Torrez, who was first elected prosecutor in 2016 and again in 2020, had strong credentials as a DA candidate as a former federal attorney and assistant attorney general of New Mexico. When he took over the office in January 2017, he inherited a clutter of 8,000 boxes of unpublished crime files lining hallways and rooms in the Steve Schiff Building. Unfortunately, due to the COVID-19 pandemic, there is a new – albeit smaller – backlog.

When Torrez took office, he increased the grand jury’s capacity to reduce crime backlogs, invested in technology to share real-time crime data, advocated stricter rules on release before trial to catch more violent offenders, and worked to Alleviate the secondary trauma of sex crimes Victims of assault and child abuse by aligning criminal procedures with national standards.

This record helped him get elected Attorney General.

A group of 49 trial attorneys at the 2nd Circuit District Attorney’s office said in a letter to the governor last week that the next district attorney’s office would face a “Herculean task” of managing over a thousand cases that will be filed in the first half of 2023 18 letters, trial attorneys say the job should go to someone who can immediately pick up where Torrez left off for the “safety and well-being of our community,” while proposing three current assistant prosecutors in the office, to replace Torrez.

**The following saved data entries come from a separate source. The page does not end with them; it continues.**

(* ===== verification/PyTime.v ===== *)
(** * PyTime: aware UTC datetimes and [datetime.isoformat]

    Every timestamp of the control plane passes through a [_utc] helper, so a
    [datetime] is modelled by the UTC instant it denotes: a number of
    microseconds since 0001-01-01T00:00:00+00:00 ([datetime.min] is [0]).
    [isoformat] is the calendar conversion and text layout of the standard
    library; it is injective on the representable range, which is what makes
    the canonical payloads below bind their timestamps. *)

From S2P Require Import Prelude PyStr.
From stdpp Require Import base strings list.
From Stdlib Require Import Ascii String ZArith Lia.

Local Open Scope Z_scope.

Definition datetime : Type := Z.
Definition timedelta : Type := Z.

Definition seconds (n : Z) : timedelta := n * 1000000.
Definition minutes (n : Z) : timedelta := seconds (60 * n).
Definition hours (n : Z) : timedelta := minutes (60 * n).
Definition us_per_day : Z := 86400000000.

(** [datetime.min.replace(tzinfo=timezone.utc)] and the first instant past
    [datetime.max]. *)
Definition datetime_min : datetime := 0.
Definition datetime_end : datetime := 3652059 * us_per_day.
Definition valid_datetime (t : datetime) : Prop := 0 ≤ t < datetime_end.

(** ** The proleptic Gregorian calendar *)

Definition days_before_year (y : Z) : Z :=
  let p := y - 1 in p * 365 + p / 4 - p / 100 + p / 400.
Definition is_leap (y : Z) : bool :=
  (y mod 4 =? 0) && (negb (y mod 100 =? 0) || (y mod 400 =? 0)).

Definition month_lengths (leap : bool) : list Z :=
  [31; if leap then 29 else 28; 31; 30; 31; 30; 31; 31; 30; 31; 30; 31].

(** Month and day of the [r]-th day (from 0) of a year. *)
Fixpoint month_day (ls : list Z) (m r : Z) : Z * Z :=
  match ls with
  | [] => (m, r + 1)
  | l :: ls' => if r <? l then (m, r + 1) else month_day ls' (m + 1) (r - l)
  end.

(** [date.fromordinal], counting days from 0. *)
Definition ord2ymd (n : Z) : Z * Z * Z :=
  let n400 := n / 146097 in let n := n mod 146097 in
  let n100 := n / 36524 in let n := n mod 36524 in
  let n4 := n / 1461 in let n := n mod 1461 in
  let n1 := n / 365 in let n := n mod 365 in
  let y := n400 * 400 + n100 * 100 + n4 * 4 + n1 + 1 in
  if (n1 =? 4) || (n100 =? 4) then (y - 1, 12, 31)
  else let '(m, d) := month_day (month_lengths (is_leap y)) 1 n in (y, m, d).

Fixpoint zsum (l : list Z) : Z := match l with [] => 0 | x :: l' => x + zsum l' end.

(** [date.toordinal], counting days from 0. *)
Definition ymd2ord (ymd : Z * Z * Z) : Z :=
  let '(y, m, d) := ymd in
  days_before_year y + zsum (take (Z.to_nat (m - 1)) (month_lengths (is_leap y))) + (d - 1).

(** ** Text *)

Definition digit (z : Z) : ascii := ascii_of_nat (Z.to_nat (48 + z)).

(** [format(z, "0wd")] for [0 <= z < 10^w] *)
Fixpoint pad (w : nat) (z : Z) : string :=
  match w with
  | O => EmptyString
  | S w' => (pad w' (z / 10) ++ String (digit (z mod 10)) EmptyString)%string
  end.

Definition isoformat (t : datetime) : string :=
  let '(y, mo, d) := ord2ymd (t / us_per_day) in
  let us := t mod us_per_day in
  let s := us / 1000000 in
  let frac := us mod 1000000 in
  let hh := s / 3600 in let mi := s / 60 mod 60 in let ss := s mod 60 in
  let tail := if frac =? 0 then EmptyString else String "." (pad 6 frac) in
  (pad 4 y ++ "-" ++ pad 2 mo ++ "-" ++ pad 2 d ++ "T" ++
   pad 2 hh ++ ":" ++ pad 2 mi ++ ":" ++ pad 2 ss ++ tail ++ "+00:00")%string.

Example isoformat_min : isoformat datetime_min = "0001-01-01T00:00:00+00:00"%string.
Proof. reflexivity. Qed.

(** 2026-09-20 is ordinal 739879 (from 1). *)
Example isoformat_2026 :
  isoformat (739878 * us_per_day + seconds 3661 + 42)
  = "2026-09-20T01:01:01.000042+00:00"%string.
Proof. reflexivity. Qed.

(** ** The calendar conversion is invertible *)

(** Let [lia] see quotients and remainders by literals. *)
Local Ltac div_lia := Z.to_euclidean_division_equations; lia.

Definition year_ok (leap : bool) (r : Z) : bool :=
  let '(m, d) := month_day (month_lengths leap) 1 r in
  (zsum (take (Z.to_nat (m - 1)) (month_lengths leap)) + (d - 1) =? r)
  && (1 <=? m) && (m <=? 12) && (1 <=? d) && (d <=? 31).

Lemma year_table (leap : bool) (n : nat) :
  (n < (if leap then 366 else 365))%nat → year_ok leap (Z.of_nat n) = true.
Proof.
  intros Hn.
  assert (Hall : List.forallb (λ i, year_ok leap (Z.of_nat i))
                   (List.seq 0 (if leap then 366 else 365)%nat) = true)
    by (destruct leap; vm_compute; reflexivity).
  rewrite List.forallb_forall in Hall. apply Hall, List.in_seq. destruct leap; lia.
Qed.

Lemma month_day_ok (leap : bool) r :
  0 ≤ r < (if leap then 366 else 365) →
  let '(m, d) := month_day (month_lengths leap) 1 r in
  zsum (take (Z.to_nat (m - 1)) (month_lengths leap)) + (d - 1) = r ∧ 1 ≤ m ≤ 12 ∧ 1 ≤ d ≤ 31.
Proof.
  intros Hr. pose proof (year_table leap (Z.to_nat r)) as H.
  rewrite Z2Nat.id in H by lia. unfold year_ok in H.
  destruct (month_day _ 1 r) as [m d].
  rewrite !andb_true_iff, Z.eqb_eq, !Z.leb_le in H. destruct leap; lia.
Qed.

Lemma ord2ymd_ok n y m d :
  0 ≤ n < 3652059 → ord2ymd n = (y, m, d) →
  ymd2ord (y, m, d) = n ∧ 1 ≤ y ≤ 9999 ∧ 1 ≤ m ≤ 12 ∧ 1 ≤ d ≤ 31.
Proof.
  intros Hn. unfold ord2ymd.
  set (a := n / 146097). set (r0 := n mod 146097).
  set (b := r0 / 36524). set (r1 := r0 mod 36524).
  set (c := r1 / 1461). set (r2 := r1 mod 1461).
  set (e := r2 / 365). set (r3 := r2 mod 365).
  assert (A : n = 146097 * a + r0 ∧ 0 ≤ r0 < 146097)
    by (split; [apply Z.div_mod|apply Z.mod_pos_bound]; done).
  assert (B : r0 = 36524 * b + r1 ∧ 0 ≤ r1 < 36524)
    by (split; [apply Z.div_mod|apply Z.mod_pos_bound]; done).
  assert (C : r1 = 1461 * c + r2 ∧ 0 ≤ r2 < 1461)
    by (split; [apply Z.div_mod|apply Z.mod_pos_bound]; done).
  assert (E : r2 = 365 * e + r3 ∧ 0 ≤ r3 < 365)
    by (split; [apply Z.div_mod|apply Z.mod_pos_bound]; done).
  clearbody a b c e r0 r1 r2 r3.
  assert (0 ≤ a ≤ 24 ∧ 0 ≤ b ≤ 4 ∧ 0 ≤ c ≤ 24 ∧ 0 ≤ e ≤ 4 ∧ 0 ≤ r3 < 365 ∧
          n = a * 146097 + b * 36524 + c * 1461 + e * 365 + r3 ∧
          (b = 4 → c = 0 ∧ e = 0 ∧ r3 = 0) ∧ (e = 4 → r3 = 0 ∧ c ≤ 23)) as Hb by lia.
  clear A B C E.
  destruct ((e =? 4) || (b =? 4)) eqn:E; revert E.
  - rewrite orb_true_iff, !Z.eqb_eq. intros E Hy. simplify_eq.
    assert (Hl : is_leap (a * 400 + b * 100 + c * 4 + e + 1 - 1) = true).
    { unfold is_leap. rewrite andb_true_iff, orb_true_iff, negb_true_iff, Z.eqb_eq, Z.eqb_neq, Z.eqb_eq.
      destruct E as [->| ->]; (split; [div_lia|]); [left|right]; div_lia. }
    unfold ymd2ord. rewrite Hl. change (zsum _) with 335. unfold days_before_year. div_lia.
  - rewrite orb_false_iff, !Z.eqb_neq. intros E.
    pose proof (month_day_ok (is_leap (a * 400 + b * 100 + c * 4 + e + 1)) r3) as Hmd.
    destruct (month_day _ 1 r3) as [m' d']. intros Hy. simplify_eq.
    destruct Hmd as (Hs & Hm & Hd); [destruct (is_leap _); lia|].
    unfold ymd2ord. rewrite <- Z.add_assoc, Hs. unfold days_before_year. div_lia.
Qed.

(** ** [isoformat] is injective *)

Lemma pad_length w z : String.length (pad w z) = w.
Proof.
  revert z. induction w as [|w IH]; intros z; [done|]. cbn [pad].
  pose proof (slen_app (pad w (z / 10)) (String (digit (z mod 10)) "")) as H.
  unfold slen in H. rewrite IH in H. cbn [String.length] in H. lia.
Qed.

Lemma app_inv_length (a b c d : string) :
  String.length a = String.length b → (a ++ c = b ++ d)%string → a = b ∧ c = d.
Proof.
  revert b. induction a as [|x a IH]; intros [|y b]; cbn; try done.
  intros [= Hl] [= -> H]. destruct (IH b Hl H). by subst.
Qed.

Lemma digit_inj a b : 0 ≤ a < 10 → 0 ≤ b < 10 → digit a = digit b → a = b.
Proof.
  intros Ha Hb H. unfold digit in H. apply (f_equal nat_of_ascii) in H.
  rewrite !nat_ascii_embedding in H by lia. lia.
Qed.

Lemma pad_inj w a b :
  0 ≤ a < 10 ^ Z.of_nat w → 0 ≤ b < 10 ^ Z.of_nat w → pad w a = pad w b → a = b.
Proof.
  revert a b. induction w as [|w IH]; intros a b; [cbn; lia|].
  rewrite Nat2Z.inj_succ, Z.pow_succ_r by lia. cbn [pad]. intros Ha Hb H.
  apply app_inv_length in H as [H1 H2]; [|by rewrite !pad_length].
  injection H2 as H2. apply digit_inj in H2; [|div_lia..].
  apply IH in H1; [div_lia| |]; split; try div_lia; apply Z.div_lt_upper_bound; lia.
Qed.

Ltac peel_pad H :=
  let E := fresh "E" in
  apply app_inv_length in H as [E H]; [|by rewrite ?pad_length];
  try (apply pad_inj in E; [|cbn; div_lia..]).

Ltac peel_sep H := apply app_inv_length in H as [_ H]; [|reflexivity].

Lemma isoformat_inj t1 t2 :
  valid_datetime t1 → valid_datetime t2 → isoformat t1 = isoformat t2 → t1 = t2.
Proof.
  unfold valid_datetime, datetime_end, isoformat. intros H1 H2.
  destruct (ord2ymd (t1 / us_per_day)) as [[y1 m1] d1] eqn:E1.
  destruct (ord2ymd (t2 / us_per_day)) as [[y2 m2] d2] eqn:E2.
  apply ord2ymd_ok in E1 as (O1 & Y1 & M1 & D1); [|unfold us_per_day in *; div_lia].
  apply ord2ymd_ok in E2 as (O2 & Y2 & M2 & D2); [|unfold us_per_day in *; div_lia].
  assert (B1 : 0 ≤ t1 mod us_per_day < us_per_day) by (apply Z.mod_pos_bound; done).
  assert (B2 : 0 ≤ t2 mod us_per_day < us_per_day) by (apply Z.mod_pos_bound; done).
  assert (D : t1 = us_per_day * (t1 / us_per_day) + t1 mod us_per_day) by (apply Z.div_mod; done).
  assert (D' : t2 = us_per_day * (t2 / us_per_day) + t2 mod us_per_day) by (apply Z.div_mod; done).
  set (u1 := t1 mod us_per_day) in *. set (u2 := t2 mod us_per_day) in *.
  clearbody u1 u2. unfold us_per_day in B1, B2. intros H.
  do 5 (peel_pad H; peel_sep H). peel_pad H. subst.
  enough (u1 mod 1000000 = u2 mod 1000000) by (rewrite D, D'; div_lia).
  assert (F1 : 0 ≤ u1 mod 1000000 < 10 ^ Z.of_nat 6) by (apply Z.mod_pos_bound; done).
  assert (F2 : 0 ≤ u2 mod 1000000 < 10 ^ Z.of_nat 6) by (apply Z.mod_pos_bound; done).
  set (f1 := u1 mod 1000000) in *. set (f2 := u2 mod 1000000) in *. clearbody f1 f2.
  destruct (Z.eqb_spec f1 0), (Z.eqb_spec f2 0); [congruence|discriminate H|discriminate H|].
  apply (app_inv_length (String "." (pad 6 f1)) (String "." (pad 6 f2))) in H as [H _];
    [|cbn [String.length]; by rewrite !pad_length].
  apply (pad_inj 6); [done..|congruence].
Qed.
(** [s] begins with the literal [w]: what follows it. *)
Fixpoint after (w s : string) : option string :=
  match w, s with
  | EmptyString, _ => Some s
  | String c w', String d s' => if Ascii.eqb c d then after w' s' else None
  | String _ _, EmptyString => None
  end.
Definition literals : list (string * pyval) :=
  [("null", VNull); ("true", VBool true); ("false", VBool false); ("NaN", VFloat "NaN");
   ("Infinity", VFloat "Infinity"); ("-Infinity", VFloat "-Infinity")].
Fixpoint pliteral (ws : list (string * pyval)) (s : string) : option (pyval * string) :=
  match ws with
  | [] => None
  | (w, v) :: ws' => match after w s with Some r => Some (v, r) | None => pliteral ws' s end
  end.

Fixpoint pvalue (fuel : nat) (s : string) : option (pyval * string) :=
  match fuel with
  | O => None
  | S n =>
      match s with
      | EmptyString => None
      | String c r =>
          if Ascii.eqb c dquote then
            match pstring r with Some (t, r') => Some (VStr t, r') | None => None end
          else if Ascii.eqb c "{" then
            match skip r with
            | EmptyString => None
            | String d r' =>
                if Ascii.eqb d "}" then Some (VObj [], r')
                else match pmembers n (String d r') with
                     | Some (kvs, r'') => Some (VObj (py_dict kvs), r'')
                     | None => None
                     end
            end
          else if Ascii.eqb c "[" then
            match skip r with
            | EmptyString => None
            | String d r' =>
                if Ascii.eqb d "]" then Some (VArr [], r')
                else match pelements n (String d r') with
                     | Some (l, r'') => Some (VArr l, r'')
                     | None => None
                     end
            end
          else match pliteral literals s with
               | Some x => Some x
               | None => pnumber s
               end
      end
  end
with pmembers (fuel : nat) (s : string) : option (list (string * pyval) * string) :=
  match fuel with
  | O => None
  | S n =>
      match s with
      | String q r =>
          if Ascii.eqb q dquote then
            match pstring r with
            | None => None
            | Some (k, r1) =>
                match skip r1 with
                | String ":" r2 =>
                    match pvalue n (skip r2) with
                    | None => None
                    | Some (v, r3) =>
                        match skip r3 with
                        | String "}" r4 => Some ([(k, v)], r4)
                        | String "," r4 =>
                            match pmembers n (skip r4) with
                            | Some (kvs, r5) => Some ((k, v) :: kvs, r5)
                            | None => None
                            end
                        | _ => None
                        end
                    end
                | _ => None
                end
            end
          else None
      | EmptyString => None
      end
  end
with pelements (fuel : nat) (s : string) : option (list pyval * string) :=
  match fuel with
  | O => None
  | S n =>
      match pvalue n s with
      | None => None
      | Some (v, r1) =>
          match skip r1 with
          | String "]" r2 => Some ([v], r2)
          | String "," r2 =>
              match pelements n (skip r2) with
              | Some (l, r3) => Some (v :: l, r3)
              | None => None
              end
          | _ => None
          end
      end
  end.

The governor has an important decision to make. Whether the next prosecutor should come from inside or outside the office is a matter of debate. The bottom line is that the next DA will have strong prosecutorial and case management experience, a passion for fighting crime, and the ability to work well with lawmakers.

Working with lawmakers is key to advancing the criminal justice system.

There are currently 84 trial attorneys in the 2nd Circuit District Attorney’s Office and that is demonstrably insufficient. The Bureau initiates between 7,000 and 9,700 prosecutions for adult crimes each year. Both our public prosecutor’s office and our public defenders need more government resources. Clearing its backlog is imperative for the state’s largest prosecutor’s office, as victims and suspects of crime deserve swift justice.

Politics should play absolutely no role. The job should go to the most qualified candidate, not the most connected, because Bernalillo County must have a proven crimefighter to succeed Torrez.